Thursday, August 6, 2015

Harsh hail, and new evening routine.

After some rough weather which I'm going to focus on for most of the post, the weather today is gorgeous. Before we get to the damage from the weather, I'm taking a moment to talk about something that we learned quickly about the turkeys, but finally have a photo of. They fly with ease. They're BIG birds, but I let them out, and within seconds they'd hopped out, and with what almost looked like a jump, one was on the just over 6' roof of their coop. Powerful creatures when they choose to me. I have gotten down an evening routine where I put the turkeys into their coop, and separate out the chickens to go back to theirs. It's a remarkably simple thing. I feed them in the evening instead of the morning, so they follow me. Why herd, when you can draw, why fight, when you can get cooperation? It's working so far. The other chicken update is, one of the chickens has started crowing. I hope it's the rooster we know, because otherwise one of the chicks is a rooster.

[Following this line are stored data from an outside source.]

(** * License handler of the cafe POS desktop application

    A shallow embedding of [src/main/license-handler.ts] (class
    [LicenseHandler]) together with the parts of the Node runtime it calls:
    the [aes-256-cbc] cipher of [crypto] with its [hex] and [utf8] encodings,
    [JSON.stringify] and [JSON.parse], the license file, the clock and the
    HTTP client.

    Conventions.
    - A JavaScript string is modelled by its UTF-8 bytes ([string]); a
      [Buffer] is a [list byte].
    - The [number] fields of a license are modelled on the integers ([Z]);
      fractional and non-finite floating point values are outside the model.
    - A JavaScript exception is modelled by [None]; every function is total.
      Reading, writing and removing the license file do not fail.
    - The [async] methods are modelled by explicit state passing over a
      [World] that holds the handler's field, the license file, the clock
      and the log of the requests posted.
    - The hash behind the hardware fingerprint, the [scrypt] key derivation
      and the text format of [Date] are parameters ([Platform]). *)

From Stdlib Require Import String Ascii Bool Arith NArith ZArith QArith Lia Btauto.
From Stdlib Require Import DecimalString DecimalFacts DecimalN.
From Stdlib Require Import List.
Import ListNotations.
Close Scope Q_scope.
Open Scope string_scope.
Open Scope nat_scope.
Open Scope list_scope.

(* ================================================================== *)
(** * Part I. Definitions                                              *)
(* ================================================================== *)

(** ** Bytes and the field GF(2^8) *)

Module GF256.

Definition byte : Type := ascii.

Definition zero : byte := Ascii.zero.

Definition bxor (a b : byte) : byte :=
  match a, b with
  | Ascii a0 a1 a2 a3 a4 a5 a6 a7, Ascii b0 b1 b2 b3 b4 b5 b6 b7 =>
      Ascii (xorb a0 b0) (xorb a1 b1) (xorb a2 b2) (xorb a3 b3)
            (xorb a4 b4) (xorb a5 b5) (xorb a6 b6) (xorb a7 b7)
  end.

So, back to the weather. I wasn't home for the storm proper, but the lady of the House and the Critter were. The Lady of the House in interests of safety given the wind and downpour, stayed away from the windows for the worst of the hail, and started getting photos after things had settled a bit. Left is a shot during the calmer stages of the storm which ended up with about 15 minutes of hail, and 15 minutes of pouring rain. It did a lot of damage around the property, including to the driveway which needed work anyway. As you can see though, the rain was hitting hard and fast. Below you can see a bunch of mostly melted hail with leaves ripped off the trees in the process of coming down. At their biggest the hail was somewhere between thumb and golfball sized, which can do an awful lot of damage to anything it hits.

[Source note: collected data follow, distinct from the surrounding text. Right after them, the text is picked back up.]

Lemma coarseLoop_spec (start stepSize : R) (init : R) (n i : nat)
  (bestTime minMetric : R) (log0 : list R) :
  bestSoFar init log0 bestTime minMetric ->
  let '((bestTime', minMetric'), log) :=
    coarseLoop metric start stepSize i n bestTime minMetric in
  bestSoFar init (log0 ++ log) bestTime' minMetric'
  /\ log = map (fun j => start + INR j * stepSize) (seq i n)
  /\ (bestTime' = bestTime \/ In bestTime' log).
Proof.
  revert i bestTime minMetric log0.
  induction n as [| n IH]; intros i bestTime minMetric log0 Hinv.
  - cbn. rewrite app_nil_r. auto.
  - cbn [coarseLoop bind probe seq map].
    set (t := start + INR i * stepSize).
    fold (metricAt t).
    js_case (JS.ltb (metricAt t) minMetric).
    + assert (Hnext : bestSoFar init (log0 ++ [t]) t (metricAt t)).
      { apply (bestSoFar_update init log0 [t] bestTime minMetric t Hinv);
          [now left | exact Hlt |].
        intros u [<- | []]. lra. }
      specialize (IH (S i) t (metricAt t) (log0 ++ [t]) Hnext).
      destruct (coarseLoop metric start stepSize (S i) n t (metricAt t))
        as [[bt mm] log].
      destruct IH as (Hinv' & Hlog & Hbt).
      rewrite <- app_assoc in Hinv'. cbn [app] in *.
      split; [exact Hinv' |]. split; [now rewrite Hlog |].
      right. destruct Hbt as [-> | Hbt]; [now left | now right].
    + assert (Hnext : bestSoFar init (log0 ++ [t]) bestTime minMetric).
      { apply (bestSoFar_keep init log0 [t] bestTime minMetric Hinv);
          [discriminate |].
        intros u [<- | []]. exact Hlt. }
      specialize (IH (S i) bestTime minMetric (log0 ++ [t]) Hnext).
      destruct (coarseLoop metric start stepSize (S i) n bestTime minMetric)
        as [[bt mm] log].
      destruct IH as (Hinv' & Hlog & Hbt).
      rewrite <- app_assoc in Hinv'. cbn [app] in *.
      split; [exact Hinv' |]. split; [now rewrite Hlog |].
      destruct Hbt as [-> | Hbt]; [now left | right; now right].
Qed.

(** One pass of the ternary loop leaves a bracket inside the bracket it
    entered with. *)
Lemma ternaryLoop_spec (init : R) (n : nat)
  (left right bestTime minMetric : R) (log0 : list R) :
  bestSoFar init log0 bestTime minMetric ->
  let '((bestTime', minMetric'), log) :=
    ternaryLoop metric n left right bestTime minMetric in
  bestSoFar init (log0 ++ log) bestTime' minMetric'
  /\ List.length log = (2 * n)%nat
  /\ (left <= right -> forall t, In t log -> left <= t <= right)
  /\ (bestTime' = bestTime \/ In bestTime' log).
Proof.
  revert left right bestTime minMetric log0.
  induction n as [| n IH]; intros left right bestTime minMetric log0 Hinv.
  - cbn. rewrite app_nil_r. repeat split; auto; try apply Hinv; contradiction.
  - cbn [ternaryLoop bind probe].
    set (m1 := left + (right - left) / 3).
    set (m2 := right - (right - left) / 3).
    fold (metricAt m1). fold (metricAt m2).
    assert (Hfinish :
      forall l r bt mm,
        bestSoFar init (log0 ++ [m1; m2]) bt mm ->
        (left <= right -> left <= l /\ l <= r /\ r <= right) ->
        (bt = bestTime \/ In bt [m1; m2]) ->
        let '(bestTime', minMetric', log) :=
          (let '(b, l2) :=
             (let '(b, l2) := ternaryLoop metric n l r bt mm in
              (b, [m2] ++ l2)) in
           (b, [m1] ++ l2)) in
        bestSoFar init (log0 ++ log) bestTime' minMetric'
        /\ List.length log = (2 * S n)%nat
        /\ (left <= right -> forall t, In t log -> left <= t <= right)
        /\ (bestTime' = bestTime \/ In bestTime' log)).
    { intros l r bt mm Hnext Hbr Hsrc.
      specialize (IH l r bt mm (log0 ++ [m1; m2]) Hnext).
      destruct (ternaryLoop metric n l r bt mm) as [[bt' mm'] log].
      destruct IH as (Hinv' & Hlen & Hrange & Hbt).
      rewrite <- app_assoc in Hinv'. cbn [app] in *.
      split; [exact Hinv' |].
      split; [cbn [List.length]; lia |].
      split.
      - intros Hlr t [<- | [<- | Ht]].
        + subst m1. lra.
        + subst m2. lra.
        + destruct (Hbr Hlr) as (H1 & H2 & H3).
          specialize (Hrange H2 t Ht). lra.
      - destruct Hbt as [-> | Hbt].
        + destruct Hsrc as [-> | Hsrc]; [now left | right].
          destruct Hsrc as [<- | [<- | []]]; [now left | right; now left].
        + right. right. now right. }
    js_case (JS.ltb (metricAt m1) (metricAt m2)).
    + js_case (JS.ltb (metricAt m1) minMetric).
      * apply Hfinish.
        -- apply (bestSoFar_update init log0 [m1; m2] bestTime minMetric m1
                    Hinv); [now left | exact Hlt0 |].
           intros u [<- | [<- | []]]; lra.
        -- intros Hlr. subst m1 m2. lra.
        -- right. now left.
      * apply Hfinish.
        -- apply (bestSoFar_keep init log0 [m1; m2] bestTime minMetric Hinv);
             [discriminate |].
           intros u [<- | [<- | []]]; lra.
        -- intros Hlr. subst m1 m2. lra.
        -- now left.
    + js_case (JS.ltb (metricAt m2) minMetric).
      * apply Hfinish.
        -- apply (bestSoFar_update init log0 [m1; m2] bestTime minMetric m2
                    Hinv); [right; now left | exact Hlt0 |].
           intros u [<- | [<- | []]]; lra.
        -- intros Hlr. subst m1 m2. lra.
        -- right. right. now left.
      * apply Hfinish.
        -- apply (bestSoFar_keep init log0 [m1; m2] bestTime minMetric Hinv);
             [discriminate |].
           intros u [<- | [<- | []]]; lra.
        -- intros Hlr. subst m1 m2. lra.
        -- now left.
Qed.

End Optimiser.

Lemma INR_20 : INR 20 = 20.
Proof. rewrite INR_IZR_INZ. reflexivity. Qed.

(** The coarse samples: [start + i * stepSize] for [i = 0 .. 20]. *)
Definition coarseSamples (start end_ : R) : list R :=
  map (fun j => start + INR j * ((end_ - start) / INR 20)) (seq 0 21).

Lemma coarseSamples_range (start end_ t : R) :
  start <= end_ -> In t (coarseSamples start end_) -> start <= t <= end_.
Proof.
  intros Hle Hin. unfold coarseSamples in Hin.
  apply in_map_iff in Hin. destruct Hin as (j & <- & Hj).
  apply in_seq in Hj. rewrite INR_20.
  assert (H0 : 0 <= INR j) by apply pos_INR.
  assert (H20 : INR j <= 20).
  { rewrite <- INR_20. apply le_INR. lia. }
  split; [| replace end_ with (start + 20 * ((end_ - start) / 20)) at 2
              by field]; nra.
Qed.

 The chickens and the turkeys were out during the storm, and fortunately were smart enough to get deep under cover, and are in perfectly good shape. There was some feather damage to one of the turkeys, but that seems to be the worst the chickens suffered in the storm. Mysteriously birds that are descended from jungle fowl know how to shelter in hard storms, though I suspect hail is somewhat unusual for chickens. The lead in is something they're used to, and pine trees remain good cover for most forms of precipitation.

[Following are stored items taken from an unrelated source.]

(** * chess-elo-api: the FSRS spaced-repetition scheduler

    A shallow embedding of the scheduler core of [chess_client/models.py]
    and [chess_client/views.py], and the properties of it that the
    specification states.

    Number model.  Python [float] values are embedded as real numbers [R]:
    the arithmetic is the exact one, rounding, overflow and NaN are outside
    the model.  The Python operations that raise are written out as such:
    [/] raises [ZeroDivisionError] on a zero divisor, [math.sqrt] raises
    [ValueError] on a negative argument and [math.log] on a non-positive one.
    Python [int] values are embedded as [Z].

    Time model.  A [datetime] is a real number of seconds since the epoch and
    a [timedelta] a real number of seconds; the microsecond granularity of
    both is outside the model.  [timezone.now()] is an explicit argument
    [now] of every operation that reads the clock; a view reads one instant
    during one request.

    Database model.  A table is the list of its rows in the order in which
    a query without [order_by] scans them; a view takes the database and
    returns its response and the database it leaves.

    The module [binary64] repeats the arithmetic of the update and the two
    formulas of the interval and the retrievability on the primitive floats,
    to run single inputs with the rounding of Python.  The module [rounded]
    states the two formulas over an arithmetic whose operations are
    arguments, to bound what rounding does to their composition. *)

From Stdlib Require Import Reals Lra Lia ZArith List String Bool Permutation.
From Stdlib Require Floats.
Import ListNotations.

Set Implicit Arguments.

(** ** Python primitives *)

Module Py.

Inductive exn : Type :=
| ZeroDivisionError
| ValueError
| KeyError
| DoesNotExist
| IntegrityError
| UnboundLocalError.

(** The outcome of evaluating Python code: a value, or a raised exception. *)
Inductive result (A : Type) : Type :=
| Ok (a : A)
| Raise (e : exn).
Arguments Ok {A} a.
Arguments Raise {A} e.

Definition bind {A B : Type} (c : result A) (k : A -> result B) : result B :=
  match c with
  | Ok a => k a
  | Raise e => Raise e
  end.

(** [x / y] on floats. *)
Definition truediv (x y : R) : result R :=
  if Req_dec_T y 0 then Raise ZeroDivisionError else Ok (x / y)%R.

(** [math.sqrt(x)]. *)
Definition math_sqrt (x : R) : result R :=
  if Rlt_dec x 0 then Raise ValueError else Ok (sqrt x).

(** [math.log(x)]. *)
Definition math_log (x : R) : result R :=
  if Rle_dec x 0 then Raise ValueError else Ok (ln x).

(** [math.exp(x)]. *)
Definition math_exp (x : R) : R := exp x.

(** A [dict] with integer keys, as the literal lists its items. *)
Definition dict (V : Type) : Type := list (Z * V).

Fixpoint lookup {V : Type} (d : dict V) (k : Z) : option V :=
  match d with
  | [] => None
  | (k', v) :: d' => if Z.eqb k' k then Some v else lookup d' k
  end.

(** [d.get(k, default)]. *)
Definition get {V : Type} (d : dict V) (k : Z) (default : V) : V :=
  match lookup d k with
  | Some v => v
  | None => default
  end.

(** [d[k]]. *)
Definition getitem {V : Type} (d : dict V) (k : Z) : result V :=
  match lookup d k with
  | Some v => Ok v
  | None => Raise KeyError
  end.

(** [datetime] and [timedelta], in seconds. *)
Definition datetime : Type := R.
Definition timedelta : Type := R.

(** [timedelta(days=d)]. *)
Definition timedelta_days (d : R) : timedelta := (d * 86400)%R.

(** [td.total_seconds()]. *)
Definition total_seconds (td : timedelta) : R := td.

End Py.

Export Py.

Declare Scope py_scope.
Delimit Scope py_scope with py.
Notation "x <- c ;; k" := (Py.bind c (fun x => k))
  (at level 61, c at next level, right associativity) : py_scope.
Notation "' pat <- c ;; k" := (Py.bind c (fun x => match x with pat => k end))
  (at level 61, pat pattern, c at next level, right associativity) : py_scope.
Open Scope py_scope.

(** ** [chess_client/models.py] *)

Module models.

Record Puzzle : Type := mkPuzzle {
  puzzle_pk : string;                  (* id *)
  puzzle_player_username : string;     (* player_username *)
  puzzle_rating : Z                    (* rating *)
}.

Record PuzzleAttempt : Type := mkPuzzleAttempt {
  attempt_pk : string;                 (* id *)
  attempt_puzzle : string;             (* puzzle *)
  attempt_player : string;             (* player *)
  attempt_number : Z;
  tries_count : Z;
  hint_used : bool;
  solved : bool;
  rating : option Z;
  created_at : datetime;
  completed_at : option datetime
}.

(** [PuzzleAttempt.determine_rating] *)
Definition determine_rating (self : PuzzleAttempt) : Z :=
  if negb (solved self) then 1
  else if (tries_count self >? 2)%Z || hint_used self then 2
  else if (tries_count self >? 0)%Z then 3
  else 4.

Record FSRSMemory : Type := mkFSRSMemory {
  memory_pk : string;                  (* id *)
  player_username : string;
  puzzle_id : string;
  difficulty : R;
  stability : R;
  last_review_date : option datetime;
  next_review_date : option datetime;
  memory_created_at : datetime;        (* created_at *)
  updated_at : datetime
}.

Definition set_difficulty (m : FSRSMemory) (d : R) : FSRSMemory :=
  mkFSRSMemory (memory_pk m) (player_username m) (puzzle_id m) d (stability m)
    (last_review_date m) (next_review_date m) (memory_created_at m) (updated_at m).

Definition set_stability (m : FSRSMemory) (s : R) : FSRSMemory :=
  mkFSRSMemory (memory_pk m) (player_username m) (puzzle_id m) (difficulty m) s
    (last_review_date m) (next_review_date m) (memory_created_at m) (updated_at m).

Definition set_next_review_date (m : FSRSMemory) (t : option datetime) : FSRSMemory :=
  mkFSRSMemory (memory_pk m) (player_username m) (puzzle_id m) (difficulty m) (stability m)
    (last_review_date m) t (memory_created_at m) (updated_at m).

Definition set_last_review_date (m : FSRSMemory) (t : option datetime) : FSRSMemory :=
  mkFSRSMemory (memory_pk m) (player_username m) (puzzle_id m) (difficulty m) (stability m)
    t (next_review_date m) (memory_created_at m) (updated_at m).

Definition set_updated_at (m : FSRSMemory) (t : datetime) : FSRSMemory :=
  mkFSRSMemory (memory_pk m) (player_username m) (puzzle_id m) (difficulty m) (stability m)
    (last_review_date m) (next_review_date m) (memory_created_at m) t.

(** [FSRSMemory.calculate_retrievability]; [now] is the clock it reads. *)
Definition calculate_retrievability (now : datetime) (self : FSRSMemory) : result R :=
  match last_review_date self with
  | None => Ok 1.0%R
  | Some last =>
      let elapsed_days := (total_seconds (now - last) / (24 * 3600))%R in
      q <- truediv (- elapsed_days) (stability self) ;;
      Ok (math_exp q)
  end.

(** [FSRSMemory.calculate_next_interval] *)
Definition calculate_next_interval (self : FSRSMemory) (desired_retention : R) : result R :=
  l <- math_log desired_retention ;;
  Ok (- stability self * l)%R.

Definition stability_multipliers : dict R :=
  [(1%Z, 0.2%R); (2%Z, 1.1%R); (3%Z, 1.5%R); (4%Z, 2.0%R)].

Definition difficulty_adjustments : dict R :=
  [(1%Z, 0.1%R); (2%Z, 0.05%R); (3%Z, (-0.05)%R); (4%Z, (-0.1)%R)].

Definition initial_stability : dict R :=
  [(1%Z, 0.5%R); (2%Z, 1.2%R); (3%Z, 3.0%R); (4%Z, 7.0%R)].

(** [FSRSMemory.update_memory]; the result is the record that [self.save()]
    stores, whose [next_review_date] the method returns.  [now] is the
    clock reading of the method, [now'] the one of the nested call of
    [calculate_retrievability]. *)
Definition update_memory (now now' : datetime) (self : FSRSMemory)
    (rating : Z) (solved : bool) (tries_count : Z) (hint_used : bool)
    : result FSRSMemory :=
  '(elapsed_days, self) <-
    match last_review_date self with
    | Some last =>
        let elapsed_days := (total_seconds (now - last) / (24 * 3600))%R in
        _retrievability <- calculate_retrievability now' self ;;
        Ok (elapsed_days, self)
    | None =>
        Ok (0%R, set_stability self (get initial_stability rating 1.0%R))
    end ;;
  let self := set_difficulty self
                (difficulty self + get difficulty_adjustments rating 0)%R in
  let self := if (tries_count >? 0)%Z
              then set_difficulty self
                     (difficulty self + 0.1 * IZR (Z.min tries_count 3))%R
              else self in
  let self := if hint_used
              then set_difficulty self (difficulty self + 0.2)%R
              else self in
  let self := set_difficulty self (Rmax 1.0 (Rmin 3.0 (difficulty self))) in
  self <-
    match last_review_date self with
    | Some _ =>
        if (rating =? 1)%Z then
          m <- getitem stability_multipliers 1 ;;
          Ok (set_stability self (stability self * m)%R)
        else
          let stability_multiplier := get stability_multipliers rating 1.5%R in
          q <- truediv elapsed_days (Rmax (stability self) 0.1) ;;
          r <- math_sqrt q ;;
          let spacing_multiplier := Rmin 2.0 r in
          Ok (set_stability self
                (stability self * (stability_multiplier * spacing_multiplier))%R)
    | None => Ok self
    end ;;
  next_interval <- calculate_next_interval self 0.9%R ;;
  let self := set_next_review_date self (Some (now + timedelta_days next_interval)%R) in
  let self := set_last_review_date self (Some now) in
  let self := set_updated_at self now in
  Ok self.

Record UserDailyProgress : Type := mkUserDailyProgress {
  progress_player : string;            (* player *)
  date : Z;
  new_puzzles_seen : Z;
  reviews_done : Z
}.

(** [UserDailyProgress.total_puzzles_done] *)
Definition total_puzzles_done (self : UserDailyProgress) : Z :=
  (new_puzzles_seen self + reviews_done self)%Z.

(** [UserDailyProgress.is_new_limit_reached] *)
Definition is_new_limit_reached (self : UserDailyProgress) (new_limit : Z) : bool :=
  (new_puzzles_seen self >=? new_limit)%Z.

(** [UserDailyProgress.is_total_limit_reached] *)
Definition is_total_limit_reached (self : UserDailyProgress) (total_limit : Z) : bool :=
  (total_puzzles_done self >=? total_limit)%Z.

(** Assignments to the fields of an attempt. *)
Definition set_tries_count (a : PuzzleAttempt) (n : Z) : PuzzleAttempt :=
  mkPuzzleAttempt (attempt_pk a) (attempt_puzzle a) (attempt_player a) (attempt_number a)
    n (hint_used a) (solved a) (rating a) (created_at a) (completed_at a).

Definition set_hint_used (a : PuzzleAttempt) (b : bool) : PuzzleAttempt :=
  mkPuzzleAttempt (attempt_pk a) (attempt_puzzle a) (attempt_player a) (attempt_number a)
    (tries_count a) b (solved a) (rating a) (created_at a) (completed_at a).

Definition set_solved (a : PuzzleAttempt) (b : bool) : PuzzleAttempt :=
  mkPuzzleAttempt (attempt_pk a) (attempt_puzzle a) (attempt_player a) (attempt_number a)
    (tries_count a) (hint_used a) b (rating a) (created_at a) (completed_at a).

Definition set_completed_at (a : PuzzleAttempt) (t : option datetime) : PuzzleAttempt :=
  mkPuzzleAttempt (attempt_pk a) (attempt_puzzle a) (attempt_player a) (attempt_number a)
    (tries_count a) (hint_used a) (solved a) (rating a) (created_at a) t.

End models.

Export models.

(** ** The tables of the database, as the views query them *)

Module orm.

(** The rows of a table are listed in the order in which a query without
    [order_by] scans them. *)
Record Database : Type := mkDatabase {
  Player_objects : list string;                  (* primary key: username *)
  Puzzle_objects : list Puzzle;
  PuzzleAttempt_objects : list PuzzleAttempt;
  FSRSMemory_objects : list FSRSMemory;
  UserDailyProgress_objects : list UserDailyProgress
}.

The real casualties of the storm are in the garden. It isn't unrecoverable obviously, but leaves got fairly heavily damaged. The bean plants as you can see with their horizontal leaves got hit fairly hard in places. The lower leaves are in better shape, but the higher the leaf, the more damage it has on it. Some just got ripped clean off where a hailstone hit the stem instead of the leaf proper. For scale those holes are about the size of the first knuckle of my thumb on the larger end. the smaller ones are where the hailstone hit the moving leaf and ripped it as it went by.
The ground running cucumber plant is in somewhat rough shape, and all of the blossoms for the day got completely shredded.  The leaves seem to have been a bit heartier than the leaves on the bean plant, and definitely are better off than the tomato plants which are bent over, have cracked stems, and torn up leaves. One of the main concerns for me with all of this is, with the loss of a bunch of flowers it will delay, and reduce our crop production. I just hope that there is enough warm weather left for things to recover, re-flower, and set fruit again. Probably the worst damage that we managed to get a photo good enough to share was on the potato plants. No longer nearly as full and bushy, in a number of places their stems got hit and just ripped off. Potato plants are hearty enough that they will recover, and keep going. It's just a really startling thing to see things going so well, and then weather happens that you have no control over, and no way of knowing is coming to protect against. Again, I'm really glad I'm not doing this at a time where weather like this could be a death sentence due to reduced storage over the winter.